Compression algorithm for contiguous numbers

Question

I'm looking for an efficient encoding for storing simulated coefficients.

The data has thousands of curves with each 512 contiguous numbers with single precision. The data may be stored as fixed point while it should preserve about 23-bit precision (compared to unity level).

The curves could look like those:

My best approach was to convert the numbers to 24-bit fixed point. Repeatedly I took the adjacent difference as long as the sum-of-squares decreases. When compressing the resulting data using LZMA (xz,lzip) I get about 7.5x compression (compared to float32).

Adjacent differences are good at the beginning, but they emphasize the quantization noise at each turn.

I've also tried the cosine transform after subtracting the slope/curve at the boundaries. The resulting compression was much weaker.

I tried AEC but LZMA compressed much stronger. The highest compression was using bzip3 (after adjacent differences).

I found no function to fit the data with high precision and a limited parameter count.

Is there a way to reduce the penalty of quantization noise when using adjacent differences?

Are there encodings which are better suited for this type of data?

Answer 1

You could try a higher-order predictor. Your "adjacent difference" is a zeroth-order predictor, where the next sample is predicted to be equal to the last sample. You take the differences between the actuals and the predictions, and then compress those differences.
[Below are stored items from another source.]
(* ===== verification/LaunchRequest.v ===== *)
(** * Launch requests

    What [POST /api/sprints] reads from an untrusted body before it touches
    any state: [splitIssueIds], [normalizeMembers], [memberUnion],
    [unreservableMemberNamesFromList] and [validateLaunchRequest]
    ([src/supervisor/api.mjs]), the role map and its deprecated backlog alias
    ([fleet-sprint/backlog-role.mjs], [normalizeRole] of
    [fleet-sprint/contracts.mjs], [resolveRoleMapWithWarnings] of
    [bin/cli.mjs]), and the generated sprint id.

    [JSON.stringify] is the parameter [stringify]; [json_parse] is
    [JSON.parse], [None] when it throws. *)

From Stdlib Require Import Ascii.
From S2P Require Import Prelude JsMap JsVal Text SprintArgs Spawner.
Local Open Scope string_scope.
Local Open Scope list_scope.

(** ** Lists in a request *)

Definition splitIssueIds (v : jsval) : list string :=
  match v with
  | JStr s => filter (fun x => x ≠ "") (trim <$> split_comma s)
  | _ => []
  end.

(** The [seen]/[out] loop over the trimmed strings of a list. *)
Definition trimmed_strings (items : list jsval) : list string :=
  dedup (filter (fun x => x ≠ "") (trim <$> omap as_str items)).

Definition normalizeMembers (v : jsval) : list string :=
  match v with
  | JArr items => trimmed_strings items
  | JStr s => trimmed_strings (JStr <$> split_comma s)
  | _ => []
  end.

(** ** The role map *)

Definition ROLE_BACKLOG : string := "backlog".
Definition ROLE_BACKLOG_ALIAS : string := "orchestrator".
Definition BACKLOG_ALIAS_WARNING : string :=
  "Deprecated: roleMap.orchestrator is a deprecated alias of roleMap.backlog; use roleMap.backlog instead. The orchestrator alias will be removed in v0.5.".

Notation role_map := (list (string * jsval)).

Definition normalizeRole (role : string) : string := toLowerCase (trim role).

Definition resolveBacklogRoleAlias (stringify : jsval -> string) (m : role_map)
    : result (role_map * list string) :=
  match jget ROLE_BACKLOG_ALIAS m with
  | None => Ok (m, [])
  | Some aliasValue =>
      let roleMap := jdel ROLE_BACKLOG_ALIAS m in
      match jget ROLE_BACKLOG m with
      | Some v =>
          if decide (stringify v = stringify aliasValue)
          then Ok (roleMap, [BACKLOG_ALIAS_WARNING])
          else Throw (PlainErr "roleMap has both backlog and its deprecated alias with different member lists")
      | None => Ok (jset ROLE_BACKLOG aliasValue roleMap, [BACKLOG_ALIAS_WARNING])
      end
  end.

(** One entry of a role map: an array of non-empty strings. *)
Definition role_entry_ok (v : jsval) : bool :=
  match v with
  | JArr ms => forallb (fun m => match as_nonempty_str m with Some _ => true | None => false end) ms
  | _ => false
  end.

(** The keys normalised one after the other; two keys that become one are
    refused. *)
Fixpoint normalize_role_keys (acc m : role_map) : result role_map :=
  match m with
  | [] => Ok acc
  | (k, v) :: m' =>
      if jhas (normalizeRole k) acc
      then Throw (PlainErr "Error: --role-map key collides with another key already present in --role-map")
      else normalize_role_keys (jset (normalizeRole k) v acc) m'
  end.

(** [resolveRoleMapWithWarnings] after [JSON.parse] ([None]: it threw). *)
Definition resolveRoleMap (stringify : jsval -> string) (parsed : option jsval)
    : result (role_map * list string) :=
  match parsed with
  | Some (JObj m) =>
      if forallb (fun kv => role_entry_ok kv.2) m
      then n ← normalize_role_keys [] m; resolveBacklogRoleAlias stringify n
      else Throw (PlainErr "Error: --role-map entry must be a non-empty array of member-name strings")
  | Some _ => Throw (PlainErr "Error: --role-map JSON must be an object")
  | None => Throw (PlainErr "Error: --role-map must be valid JSON")
  end.

(** ** Members *)

(** [typeof m === 'string' && m.length > 0] items of an array. *)
Definition member_names (v : jsval) : list string :=
  match v with JArr l => omap as_nonempty_str l | _ => [] end.

(** Every member the sprint may drive, first mention first, without the
    excluded ones. *)
Definition memberUnion (ms : list string) (roleMap : option role_map) (exclude : list string)
    : list string :=
  dedup (filter (fun m => m ≠ "" /\ m ∉ exclude)
           (ms ++ match roleMap with
                  | Some m => concat ((fun kv => member_names kv.2) <$> m)
                  | None => []
                  end)).

(** [Array.isArray(raw) ? raw : (raw && Array.isArray(raw.members) ? raw.members : [])] *)
Definition member_rows (raw : jsval) : list jsval :=
  match raw with
  | JArr l => l
  | _ => match prop "members" raw with JArr l => l | _ => [] end
  end.

(** The flagged names; a name is a string ([list_members] documents it). *)
Definition unreservableMemberNamesFromList (raw : jsval) : list string :=
  omap (fun m => if truthy (prop "unreservable" m) then as_nonempty_str (prop "name" m) else None)
       (member_rows raw).

(** ** The request *)

Record launch_request := {
  lr_issue : string; lr_issueIds : list string; lr_branch : string; lr_base : string;
  lr_members : list string; lr_skipRegression : bool
}.

(** [try { ... } catch (err) { throw new ApiError(400, err.message, field) }] *)
Definition bad_request {A} (field : string) (r : result A) : result A :=
  match r with
  | Ok a => Ok a
  | Throw (TypeErr m) | Throw (PlainErr m) | Throw (CodedErr _ m) | Throw (ApiErr _ m _) =>
      Throw (ApiErr 400 m (Some field))
  | Throw (SprintNotFound s) => Throw (ApiErr 400 s (Some field))
  end.

(** [body.phases]: whether the regression phase is skipped. *)
Definition read_phases (phases : jsval) : result bool :=
  match phases with
  | JUndef => Ok false
  | JObj fs =>
      match filter (fun k => k ≠ "regression") fs.*1 with
      | [] =>
          match prop "regression" phases with
          | JUndef => Ok false
          | JStr "run" => Ok false
          | JStr "skip" => Ok true
          | _ => Throw (ApiErr 400 "phases.regression must be run or skip" (Some "phases"))
          end
      | _ => Throw (ApiErr 400 "phases has unknown key(s); only regression is supported" (Some "phases"))
      end
  | _ => Throw (ApiErr 400 "phases must be an object" (Some "phases"))
  end.


Definition validateLaunchRequest (body : jsval) : result launch_request :=
  let rawIssue := coalesce (prop "issue" body) (prop "target_issue" body) in
  let branch := prop "branch" body in
  let base := coalesce (prop "base" body) (prop "base_branch" body) in
  let members := normalizeMembers (prop "members" body) in
  let issueIds := splitIssueIds rawIssue in
  match issueIds with
  | [] =>
      _ ← bad_request "issue" (validateIssueId rawIssue);
      Throw (ApiErr 400 "[Arg Contract] issue must contain at least one id" (Some "issue"))
  | _ =>
      _ ← all_ok (fun id => bad_request "issue" (validateIssueId (JStr id))) issueIds;
      b ← bad_request "branch" (validateBranchName branch "branch");
      a ← bad_request "base" (validateBranchName base "base");
      _ ← bad_request "branch" (validateBranchPair branch base);
      match members with
      | [] => Throw (ApiErr 400 "members must be a non-empty list of member names" (Some "members"))
      | _ =>
          skip ← read_phases (prop "phases" body);
          Ok {| lr_issue := join_comma issueIds; lr_issueIds := issueIds; lr_branch := b;
                lr_base := a; lr_members := members; lr_skipRegression := skip |}
      end
  end.

(** ** The sprint id *)

Definition MAX_SPRINT_ID_LENGTH : nat := 48.
Definition SPRINT_ID_ROOT_LENGTH : nat := 20.

(** [sha6] is the first six hex digits of a SHA-256, [uuid8] the first eight
    of [randomUUID()]. *)
Definition defaultGenerateSprintId (sha6 : string -> string) (uuid8 : string) (issue : string)
    : string :=
  let roots := filter (fun x => x ≠ "") (trim <$> split_comma issue) in
  let first := String.substring 0 SPRINT_ID_ROOT_LENGTH
                 (sanitize (match roots with [] => "sprint" | r :: _ => r end)) in
  first +:+ "-" +:+ pretty (length roots) +:+ "-" +:+ sha6 (join_comma roots) +:+ "-" +:+ uuid8.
You can try first, second, etc. order predictors. A first-order predictor would look at the last two samples, draw a line between those, and predict that the next sample will fall on the line. A second-order predictor would look at the last three samples, fit those to a parabola, and predict that the next sample will fall on the parabola. And so on.

Assuming that your samples are equally spaced on your x-axis, then the predictors for x[0] up through cubics are:

0. x[-1] (what you're using now)
1. 2*x[-1] - x[-2]
2. 3*x[-1] - 3*x[-2] + x[-3]
3. 4*x[-1] - 6*x[-2] + 4*x[-3] - x[-4]

(Note that the coefficients are alternating-sign binomial coefficients.)

I doubt that the cubic polynomial predictor will be useful for you, but experiment with all of them to see if any help.

Assuming that the differences are small, you should use a variable-length integer to represent them. The idea would be to use one byte for each difference most of the time. For example, you could code seven bits of difference, say -64 to 63, in one byte with the high bit clear. If the difference doesn't fit in that, then make the high bit set, and have a second byte with another seven bits for a total of 14 with that second high bit clear. And so on for larger differences.